A BPE Tokenizer (Byte-Pair Encoding Tokenizer) is an algorithm that splits text into subword units based on frequently occurring patterns and converts it into a token sequence that an LLM can process. While BPE operates highly efficiently for English, it consumes several times more tokens for the same content in low-resource languages such as Lao, Burmese, and Khmer. This inefficiency not only increases API costs but also directly leads to translation system timeouts and processing delays.
This article is aimed at engineers and tech leads operating multilingual translation systems using LLMs. It explains the mechanism by which BPE tokenizers become inefficient for low-resource languages, and shares practical design countermeasures based on a real Lao translation timeout incident our team encountered.
The efficiency of a BPE tokenizer is strongly dependent on the frequency of a language's appearance in the training corpus; in low-resource languages, byte-level decomposition occurs frequently, causing token counts to balloon.

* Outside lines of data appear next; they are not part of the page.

(* ===== verification/Mailer.v ===== *)
(** * Outgoing mail (email/base.py, email/smtp.py, email/microsoft_graph.py,
    email/__init__.py, tasks/email.py)

    A message is built, a backend is chosen from the settings, and the backend talks to its
    server.  The log records the calls made to the server, in order; what the server answers
    is a parameter.  The packages [msal] and [requests], the rendering of a message to bytes
    and the file system are parameters too. *)

From Stdlib Require Import Ascii QArith.
From stdpp Require Import pretty.
From S2P Require Import Prelude PyText Json Platform Models Domain ObservationSchema Observations.
From S2P Require Import Dashboard Accounts Lifecycle WebAuthn AuthApi.
Local Open Scope Z_scope.

(** ** email/base.py *)

Record EmailMessage := mkEmailMessage {
  em_to : list string;
  em_subject : string;
  em_text : string;
  em_html : option string;
  em_reply_to : option string;
  em_headers : list (string * string);
}.

(** [email.message.EmailMessage]: the headers in order (those that describe the content are
    left out), the text and its alternative. *)
Record Mime := mkMime {
  mi_headers : list (string * string);
  mi_text : string;
  mi_html : option string;
}.

(** [if value:] for a text. *)
Definition truthy (s : string) : bool := negb (String.eqb s EmptyString).
Definition opt_truthy (o : option string) : bool := match o with Some s => truthy s | None => false end.

(** The characters at which [str.splitlines] ends a line. *)
Definition is_line_break (c : ascii) : bool :=
  in_range 10 13 c || in_range 28 30 c || (code c =? 133)%N.

(** [len(value.splitlines()) > 1]: something follows a line break. *)
Fixpoint several_lines (s : string) : bool :=
  match s with
  | EmptyString => false
  | String c s' =>
      if is_line_break c then
        match s' with
        | EmptyString => false
        | String d s'' =>
            if (code c =? 13)%N && (code d =? 10)%N then truthy s'' else true
        end
      else several_lines s'
  end.

(** The headers of which the standard library allows one per message. *)
Definition unique_headers : list string :=
  ["subject"; "date"; "orig-date"; "sender"; "to"; "cc"; "bcc"; "from"; "reply-to"; "mime-version";
   "content-type"; "content-disposition"; "content-transfer-encoding"; "message-id"].
Definition has_header (name : string) (headers : list (string * string)) : bool :=
  existsb (fun h => String.eqb (lower h.1) (lower name)) headers.
(* ===== verification/ProductionProps.v ===== *)
(** * What a production installation guarantees

    The validation of the settings together with the components that read them. *)

From Stdlib Require Import Ascii QArith.
From S2P Require Import Prelude PyText Json Platform Models Domain ObservationSchema Observations.
From S2P Require Import Dashboard Accounts Lifecycle WebAuthn AuthApi AuthDemo SessionProps.
From S2P Require Import AuthSteps AuthOps Superuser AuthTheorems Config SuperuserProps.
Local Open Scope Z_scope.

(** ** The scheme of a longer text *)

Lemma lstrip_app p s t :
  lstrip_with p s <> EmptyString -> lstrip_with p (s +:+ t) = lstrip_with p s +:+ t.
Proof. induction s as [|c s IH]; [done|]. simpl. destruct (p c); [apply IH|done]. Qed.

Lemma lstrip_app_empty p s t : lstrip_with p s = EmptyString -> lstrip_with p (s +:+ t) = lstrip_with p t.
Proof. induction s as [|c s IH]; [done|]. simpl. by destruct (p c). Qed.

Lemma partition_found_app sep s t b r :
  partition sep s = (b, true, r) -> partition sep (s +:+ t) = (b, true, r +:+ t).
Proof.
  revert b. induction s as [|c s IH]; intros b; [done|]. simpl. destruct (Ascii.eqb c sep).
  - by intros [= <- <-].
  - destruct (partition sep s) as [[b' f] r']. intros [= <- -> ->]. by rewrite (IH b').
Qed.

Lemma partition_none sep s : str_forall (fun c => negb (Ascii.eqb c sep)) s = true ->
  exists b r, partition sep s = (b, false, r).
Proof.
  induction s as [|c s IH]; simpl; [by eauto|]. destruct (Ascii.eqb c sep); [done|]. simpl.
  intros (b & r & ->)%IH. eauto.
Qed.

Lemma partition_app_inv sep s t b r :
  str_forall (fun c => negb (Ascii.eqb c sep)) t = true -> partition sep (s +:+ t) = (b, true, r) ->
  exists r', partition sep s = (b, true, r').
Proof.
  intros Ht. revert b. induction s as [|c s IH]; intros b.
  - change (EmptyString +:+ t) with t. destruct (partition_none sep t Ht) as (b' & r' & ->). done.
  - simpl. destruct (Ascii.eqb c sep); [intros [= <- _]; eauto|].
    destruct (partition sep (s +:+ t)) as [[b' f] r'] eqn:E. intros [= <- -> ->].
    destruct (IH _ eq_refl) as [r'' ->]. eauto.
Qed.

Lemma rstrip_split p s : exists t, s = rstrip_with p s +:+ t /\ str_forall p t = true.
Proof.
  induction s as [|c s (t & E & Ht)]; [by exists EmptyString|]. simpl.
  destruct (rstrip_with p s) as [|c' s'] eqn:Er.
  - destruct (p c) eqn:Hc; [|exists t; by rewrite E]. exists (String c s). split; [done|].
    simpl. rewrite Hc, E. done.
  - exists t. by rewrite E at 1.
Qed.

(** What comes before the first colon, where [split_scheme] takes it for a scheme. *)
Definition scheme_before (before : string) : bool :=
  match before with
  | String c _ => is_ascii_letter c && str_forall is_scheme_char before
  | EmptyString => false
  end.

Lemma url_scheme_spec url scheme :
  scheme <> EmptyString ->
  url_scheme url = scheme <->
  exists before after, partition ":" (clean_url url) = (before, true, after) /\
    scheme_before before = true /\ lower before = scheme.
Proof.
  intros Hne. unfold url_scheme, split_scheme.
  destruct (partition ":" (clean_url url)) as [[[|c b] [|]] r]; simpl; try (split; [done|naive_solver]).
  destruct (is_ascii_letter c && _) eqn:E; simpl; split.
  - intros <-. by exists (String c b), r.
  - intros (before & after & [= <- <-] & _ & <-). done.
  - done.
  - intros (before & after & [= <- <-] & Hb & _). simpl in Hb. congruence.
Qed.

Lemma slashes_clean t :
  str_forall (is_char "/") t = true -> clean_url t = t /\ remove_chars is_unsafe_url_char t = t /\
    str_forall (fun c => negb (Ascii.eqb c ":")) t = true.
Proof.
  induction t as [|c t IH]; [done|]. cbn [str_forall]. intros [<-%Ascii.eqb_eq Ht]%andb_true_iff.
  destruct (IH Ht) as (_ & E & F). unfold clean_url.
  change (lstrip_with is_c0_or_space (String "/" t)) with (String "/" t).
  change (remove_chars is_unsafe_url_char (String "/" t)) with
    (String "/" (remove_chars is_unsafe_url_char t)).
  rewrite E. repeat split. exact F.
Qed.

(** A link that starts with a URL, less its last slashes, has the scheme of the URL. *)
Lemma url_scheme_link url t scheme :
  scheme <> EmptyString -> url_scheme url = scheme ->
  url_scheme (rstrip_with (is_char "/") url +:+ t) = scheme.
Proof.
  intros Hne Hs. apply url_scheme_spec in Hs as (b & r & Hp & Hb & Hl); [|done].
  apply url_scheme_spec; [done|]. destruct (rstrip_split (is_char "/") url) as (sl & E & Hsl).
  set (u := rstrip_with (is_char "/") url) in *. rewrite E in Hp. clear E. clearbody u.
  destruct (slashes_clean sl Hsl) as (C1 & C2 & C3). unfold clean_url in *.
  destruct (String.eqb_spec (lstrip_with is_c0_or_space u) EmptyString) as [E|E].
  { rewrite lstrip_app_empty, C1 in Hp by done.
    destruct (partition_none ":" sl C3) as (b' & r' & E'). congruence. }
  rewrite lstrip_app, remove_chars_app, C2 in Hp by done.
  destruct (partition_app_inv _ _ _ _ _ C3 Hp) as (r' & Hp').
  rewrite lstrip_app, remove_chars_app by done. exists b, (r' +:+ remove_chars is_unsafe_url_char t).
  split; [by apply partition_found_app|done].
Qed.

(** ** The links of the mails *)

(** The text of a mail that asks to open a link. *)
Definition links_to (m : Mail) (link : string) : Prop :=
  mail_text m = "Open this link to continue:" +:+ newline +:+ newline +:+ link +:+ newline +:+
    newline +:+ "If you did not request this, ignore this email.".

Section Mails.
Context {P : Platform} {IF : IsoFormat} {H : PasswordHasher} {T : TwoFactorLib} {W : WebAuthnLib}
  {C : Collation} (settings : Settings).
Implicit Types (d : AuthDB).

(** Every queued mail links to a page below the front end of the settings. *)
Definition links_below d : Prop :=
  Forall (fun m => exists rest, links_to m (rstrip_with (is_char "/") (auth_frontend_url settings) +:+ rest))
    (outbox d).

Lemma links_below_outbox f : (forall d, outbox (f d) = outbox d) -> preserves links_below (modify f).
Proof. intros Hf d Hd. unfold links_below. simpl. by rewrite Hf. Qed.

Lemma links_below_send email subject path token :
  preserves links_below (_send_account_email settings email subject path token).
Proof.
  intros d Hd. unfold links_below. simpl. apply Forall_app. split; [done|].
  constructor; [|done]. by eexists.
Qed.

Ltac same_links := walk ltac:(idtac; lazymatch goal with
  | |- preserves _ (_send_account_email _ _ _ _ _) => apply links_below_send
  | |- preserves _ (modify _) => by apply links_below_outbox
  | |- preserves _ (exclude_credentials _) => apply preserves_exclude
  | |- preserves _ (on_tables _) => apply preserves_tables
  | |- preserves _ (on_console _) => apply preserves_console
  end).

Lemma links_below_step d d' : auth_step settings d d' -> links_below d -> links_below d'.
Proof.
  intros [d1 Hs|now u r salt env_password args c _ _] Hd.
  - destruct Hs; match goal with |- links_below (?m d).1 => enough (preserves links_below m) by auto end;
      same_links.
  - enough (preserves (fun s => links_below s.1) (create_superuser now u r salt env_password args))
      as Hp by exact (Hp (d, c) Hd). same_links.
Qed.

Lemma links_below_reachable d : rtc (auth_step settings) empty_auth d -> links_below d.
Proof.
  intros Hr. assert (Hd : links_below empty_auth) by constructor. revert Hd.
  induction Hr as [|x y z Hxy _ IH]; [done|]. intros Hx. by eapply IH, links_below_step.
Qed.
End Mails.

(** ** Validated settings *)

Lemma not_https_false url : not_https url = Ok false -> url_scheme url = "https".
Proof.
  unfold not_https, urlparse_scheme. destruct (netloc_ok _); [|done].
  by intros [= E%negb_false_iff%String.eqb_eq].
Qed.

Lemma any_bad_origin_false l :
  any_bad_origin l = Ok false -> Forall (fun o => o <> "*" /\ url_scheme o = "https") l.
Proof.
  induction l as [|o l IH]; simpl; [constructor|]. destruct (String.eqb_spec o "*"); [done|].
  destruct (not_https o) as [[|]|] eqn:E; [done| |done]. intros Hl.
  constructor; [split; [done|by apply not_https_false]|by apply IH].
Qed.

Lemma complain_app_nil b text l : complain b text ++ l = [] <-> b = false /\ l = [].
Proof. destruct b; simpl; naive_solver. Qed.

Record secure (s : Settings) : Prop := {
  sec_cookie : cookie_secure s = true;
  sec_key : auth_encryption_key s <> "development-only-change-me" /\ 32 <= str_len (auth_encryption_key s);
  sec_frontend : url_scheme (auth_frontend_url s) = "https";
  sec_origin : url_scheme (webauthn_origin s) = "https" /\ webauthn_rp_id s <> "localhost";
  sec_schema : auto_create_schema s = false;
  sec_cors : Forall (fun o => o <> "*" /\ url_scheme o = "https") (cors_origin_list s);
}.

Lemma validated_secure s s' :
  validate_production_security s = Ok s' -> env s = "production" -> s' = s /\ secure s.
Proof.
  unfold validate_production_security. intros E Henv. rewrite Henv in E. cbn [String.eqb negb Ascii.eqb Bool.eqb] in E.
  destruct (not_https (auth_frontend_url s)) as [f|] eqn:Ef; [|done].
  destruct (not_https (webauthn_origin s)) as [o|] eqn:Eo; [|done].
  destruct (any_bad_origin (cors_origin_list s)) as [a|] eqn:Ea; [|done].
  match type of E with match ?l with _ => _ end = _ => destruct l eqn:Eerr end; [|done].
  injection E as <-. split; [done|].
  rewrite !complain_app_nil in Eerr. destruct Eerr as (E1 & E2 & -> & -> & E5 & E6 & E7).
  destruct a; [done|]. apply orb_false_iff in E2 as [E2 E2'].
  split; [by apply negb_false_iff| |by apply not_https_false| |done|by apply any_bad_origin_false].
  - split; [by apply String.eqb_neq|by apply Z.ltb_ge].
  - split; [by apply not_https_false|by apply String.eqb_neq].
Qed.

(** C22 Nothing a production installation hands out travels unprotected: with settings that
    pass the validation for production, every mail queued by any run of requests and commands
    asks to open a link whose scheme is https, every session cookie is secure and not readable
    by scripts, passkeys are bound to an https origin, and browsers are let in only from
    explicit https origins. *)
Theorem production_traffic_is_protected `{Platform} `{IsoFormat} `{PasswordHasher} `{TwoFactorLib}
    `{WebAuthnLib} `{Collation} settings settings' :
  validate_production_security settings = Ok settings' -> env settings = "production" ->
  (forall d, rtc (auth_step settings') empty_auth d ->
     Forall (fun m => exists link, links_to m link /\ url_scheme link = "https") (outbox d)) /\
  (forall now token u request method d, exists d' s cookie,
     create_session settings' now token u request method d = (d', Ok (s, cookie)) /\
     ck_secure cookie = true /\ ck_httponly cookie = true) /\
  url_scheme (webauthn_origin settings') = "https" /\
  Forall (fun o => o <> "*" /\ url_scheme o = "https") (cors_origin_list settings').
Proof.
  intros Hv Henv. apply validated_secure in Hv as [-> Hs]; [|done].
  split; [|split; [|split; [apply Hs|apply Hs]]].
  - intros d Hr. eapply Forall_impl; [by apply links_below_reachable|]. intros m [rest Hm].
    eexists. split; [exact Hm|]. apply url_scheme_link; [done|apply Hs].
  - intros. eexists _, _, _. split; [apply create_session_run|]. split; [apply Hs|done].
Qed.

Module ProductionDemo.
Definition settings : Settings := {|
  env := "production";
  database_url := "postgres://nms@db/nms";
  redis_url := "redis://redis:6379/0";
  auto_create_schema := false;
  celery_broker_url := "redis://redis:6379/1";
  celery_result_backend := "redis://redis:6379/2";
  celery_task_always_eager := false;
  session_cookie_name := "bifrost_session";
  session_key_prefix := "bifrostnms:session:";
  session_ttl_days := 30;
  cookie_secure := true;
  cookie_domain := None;
  cors_origins := "https://nms.example.org, https://login.example.org";
  agent_enrolment_ttl_minutes := 15;
  agent_heartbeat_interval_seconds := 30;
  agent_offline_after_seconds := 90;
  agent_configuration_poll_interval_seconds := 30;
  auth_encryption_key := "0123456789abcdef0123456789abcdef";
  auth_frontend_url := "https://login.example.org/";
  email_verification_ttl_hours := 24;
  password_reset_ttl_minutes := 30;
  webauthn_rp_id := "example.org";
  webauthn_rp_name := "BifrostNMS";
  webauthn_origin := "https://login.example.org";
  email_backend := smtp;
  smtp_host := "mail.example.org";
  smtp_port := 587;
  smtp_security := starttls;
  smtp_timeout_seconds := 15%Q;
  smtp_username := Some "nms";
  smtp_password := Some "secret";
  smtp_from_email := "nms@example.org";
  smtp_from_name := Some "BifrostNMS";
  microsoft_graph_tenant_id := None;
  microsoft_graph_client_id := None;
  microsoft_graph_sender_email := None;
  microsoft_graph_certificate_base64 := None;
  microsoft_graph_private_key_base64 := None;
  microsoft_graph_certificate_path := None;
  microsoft_graph_private_key_path := None;
  microsoft_graph_private_key_passphrase := None;
  microsoft_graph_from_name := None;
  microsoft_graph_timeout_seconds := 15%Q;
|}.

Export AuthDemo.

(** A signup, which queues a mail. *)
Definition signed_up : AuthDB :=
  (signup settings 1000000 1 2 3 4 "salt" "verification-token" "session-token" payload
     (request EmptyString) empty_auth).1.

(** The development settings are refused in production, with every complaint. *)
Example development_refused :
  validate_production_security
    (mkSettings "production" (database_url default_settings) (redis_url default_settings) true
       EmptyString EmptyString false "bifrost_session" EmptyString 30 false None
       (cors_origins default_settings) 15 30 90 30 (auth_encryption_key default_settings)
       (auth_frontend_url default_settings) 24 30 "localhost" EmptyString
       (webauthn_origin default_settings) smtp EmptyString 25 security_none 15%Q None None EmptyString
       None None None None None None None None None None 15%Q) =
  Err (ValueError ("Invalid production configuration: " +:+
    "BIFROSTNMS_COOKIE_SECURE must be true; " +:+
    "BIFROSTNMS_AUTH_ENCRYPTION_KEY must be a strong deployment secret; " +:+
    "BIFROSTNMS_AUTH_FRONTEND_URL must use HTTPS; " +:+
    "BIFROSTNMS_WEBAUTHN_ORIGIN must use HTTPS; " +:+
    "BIFROSTNMS_WEBAUTHN_RP_ID must not be localhost; " +:+
    "BIFROSTNMS_AUTO_CREATE_SCHEMA must be false; " +:+
    "BIFROSTNMS_CORS_ORIGINS must contain only explicit HTTPS origins")).
Proof. by vm_compute. Qed.
End ProductionDemo.

#[local] Existing Instance example_platform.
#[local] Existing Instance example_hasher.
#[local] Existing Instance example_iso.
#[local] Existing Instance example_two_factor.
#[local] Existing Instance example_webauthn.
#[local] Existing Instance example_collation.

Lemma production_traffic_is_protected_witness :
  length (outbox ProductionDemo.signed_up) = 1%nat /\
  Forall (fun m => exists link, links_to m link /\ url_scheme link = "https")
    (outbox ProductionDemo.signed_up).
Proof.
  split; [by vm_compute|].
  refine (proj1 (production_traffic_is_protected ProductionDemo.settings ProductionDemo.settings _
    eq_refl) ProductionDemo.signed_up _); [by vm_compute|].
  by apply rtc_once, step_request, (step_signup ProductionDemo.settings empty_auth 1000000 1 2 3 4 "salt"
    "verification-token" "session-token" AuthDemo.payload (AuthDemo.request EmptyString)).
Defined.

This section digs into the operating principles of BPE and the mechanism by which disparities arise between languages.
BPE (Byte-Pair Encoding) is an algorithm originally developed for data compression, adapted for use in natural language processing. It operates through the following steps:
In English, frequently occurring patterns such as "the," "ing," and "tion" are merged at an early stage, allowing one word to be represented with 1–2 tokens. Japanese hiragana and katakana also undergo a certain degree of merging. However, languages that appear infrequently in the training corpus have few opportunities for merging, and their UTF-8 byte sequences remain as-is.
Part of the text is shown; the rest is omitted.